Member of the West Bengal Legislative Assembly
- In office 2009–2020
- Preceded by: Sisir Kumar Adhikari
- Succeeded by: Tarun Kumar Maity
- Constituency: Egra

Personal details
- Born: 10 February 1945
- Died: 17 August 2020 (aged 75)
- Party: Trinamool Congress
- Education: MA, University of Calcutta (B.Ed., 1980)
- Profession: Politician

= Samares Das =

Indian politician

Samares Das (10 February 1945 – 17 August 2020) was an Indian politician from West Bengal. He was elected three times to the West Bengal Legislative Assembly from Egra Assembly constituency in Purba Medinipur district. He was last elected in the 2016 West Bengal Legislative Assembly election representing the All India Trinamool Congress. He is the third West Bengal politician who died of COVID 19.

== Early life and education ==
Das was from East Medinipur district, West Bengal. He was the son of late Paresh Chandra Das. He completed his post graduation in commerce at the University of Calcutta in 1969. He later did BEd at Contai PK College in 1980.

== Career ==
Das was first elected as an MLA in the Egra Assembly constituency representing All India Trinamool Congress in the 2009 West Bengal Legislative Assembly by election necessitated by the election of the sitting MLA Sisir Adhikari to Parliament from Kanthi Lok Sabha constituency.
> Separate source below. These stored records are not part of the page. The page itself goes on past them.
Lemma acquire_ok l h : l ∉ h -> acquire l h = Ret tt ({[l]} ∪ h).
Proof. intros. unfold acquire. by rewrite bool_decide_false. Qed.

Lemma release_ok l h : l ∈ h -> release l h = Ret tt (h ∖ {[l]}).
Proof. intros. unfold release. by rewrite bool_decide_true. Qed.

(** Releasing what was just acquired gives back the same set of locks. *)
Lemma release_acquired l h :
  l ∉ h -> release l ({[l]} ∪ h) = Ret tt h.
Proof.
  intros. rewrite release_ok by set_solver. f_equal. apply set_eq. set_solver.
Qed.

(** The same inside a larger state. *)
Lemma zoom_acquire {S} `{Lens S locks} l (s : S) :
  l ∉ lget s -> zoom (acquire l) s = Ret tt (lset ({[l]} ∪ lget s) s).
Proof. intros. by apply zoom_ret, acquire_ok. Qed.

Lemma zoom_release {S} `{Lens S locks} l h (s : S) :
  l ∉ h -> lget s = {[l]} ∪ h -> zoom (release l) s = Ret tt (lset h s).
Proof. intros Hl E. apply zoom_ret. rewrite E. by apply release_acquired. Qed.

(** ** The code *)

Module Hart.

Record cpu := Cpu { noff : Z; intena : Z; sstatus : Z }.
Record spinlock := Lock { locked : Z; lname : string; lkcpu : option nat }.
Record hw := Hw { cpus : gmap nat cpu; lks : gmap lockid spinlock }.

Definition cpu0 : cpu := Cpu 0 0 0.
Definition lock0 : spinlock := Lock 0 "" None.

Section code.
(** [mycpu()]: the hart this code runs on ([r_tp()]). *)
Variable me : nat.

Definition mycpu (st : hw) : cpu := default cpu0 (cpus st !! me).
Definition lk_at (st : hw) (l : lockid) : spinlock := default lock0 (lks st !! l).
Definition set_cpu (c : cpu) : K hw unit := kmod (fun st => Hw (<[me := c]> (cpus st)) (lks st)).
Definition set_lk (l : lockid) (k : spinlock) : K hw unit :=
  kmod (fun st => Hw (cpus st) (<[l := k]> (lks st))).
(* ===== verification/VmProofs.v ===== *)
(** * Page tables: invariant and mapping

    The tables reachable from a root are described by a finite map [T] from
    the physical page of each table to its level (2 for the root, 0 for the
    tables of leaf entries).  [pt_ok] says that every valid entry above level
    0 points to a table one level down, and that no table is shared.  The
    view of a table is the leaf entry of each virtual address ([leaf_from]);
    [walk] never changes it, [mappages] and [uvmunmap] change it at the
    addresses they are asked to. *)

From S2P Require Import Prelude Riscv Spinlock Mem CString Kalloc Vm.

Definition slot (p i : Z) : Z := p + 8 * i.
Definition valid (e : Z) : bool := Z.testbit e 0.
#[global] Arguments slot : simpl never.
#[global] Arguments valid : simpl never.

Section view.
Context `{L : Layout}.

(** The address of the leaf entry of [va], if the tables above it exist. *)
Fixpoint tbl_walk (m : mem) (k : nat) (p va : Z) : option Z :=
  match k with
  | O => Some (slot p (PX 0 va))
  | S k' =>
      let e := ld64 m (slot p (PX (Z.of_nat k) va)) in
      if valid e then tbl_walk m k' (PTE2PA e) va else None
  end.

(** The leaf entry of [va], 0 if it does not exist. *)
Definition leaf_from (m : mem) (k : nat) (p va : Z) : Z :=
  match tbl_walk m k p va with Some a => ld64 m a | None => 0 end.

Definition leaf (m : mem) (root va : Z) : Z := leaf_from m 2 root va.

Record pt_ok (m : mem) (root : Z) (T : gmap Z nat) : Prop := {
  pt_root : T !! root = Some 2%nat;
  pt_page : forall p k, T !! p = Some k -> page_ok p;
  pt_next : forall p k i, T !! p = Some (S k) -> 0 <= i < 512 ->
      valid (ld64 m (slot p i)) = true ->
      T !! PTE2PA (ld64 m (slot p i)) = Some k;
  pt_inj : forall p p' k i i', T !! p = Some (S k) -> T !! p' = Some (S k) ->
      0 <= i < 512 -> 0 <= i' < 512 ->
      valid (ld64 m (slot p i)) = true -> valid (ld64 m (slot p' i')) = true ->
      PTE2PA (ld64 m (slot p i)) = PTE2PA (ld64 m (slot p' i')) -> p = p' /\ i = i';
}.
In 2009, he polled 72,403 votes and defeated his nearest rival, Prabodh Chandra Sinha of the Democratic Socialist Political Party (Prabodh Chandra), by a margin of 5,950 votes.

He retained the seat for the Trinamool Congress in the 2011 West Bengal Legislative Assembly election and won for a third time in the 2016 West Bengal Legislative Assembly election. In 2011, he got 99,178 votes and defeated his closest rival, Hrisikesh Paria of the DSP (PC), by a margin of 15,953 votes. In 2016, he polled 113,334 votes, and beat Shaikh Mahmud Hossain, also of the Democratic Socialist Political Party, by 25,956 votes.

=== Death ===
Das tested positive for Corona virus and died, on 17 August 2020, at a hospital in East Medinipur after he developed complications of heart and kidneys.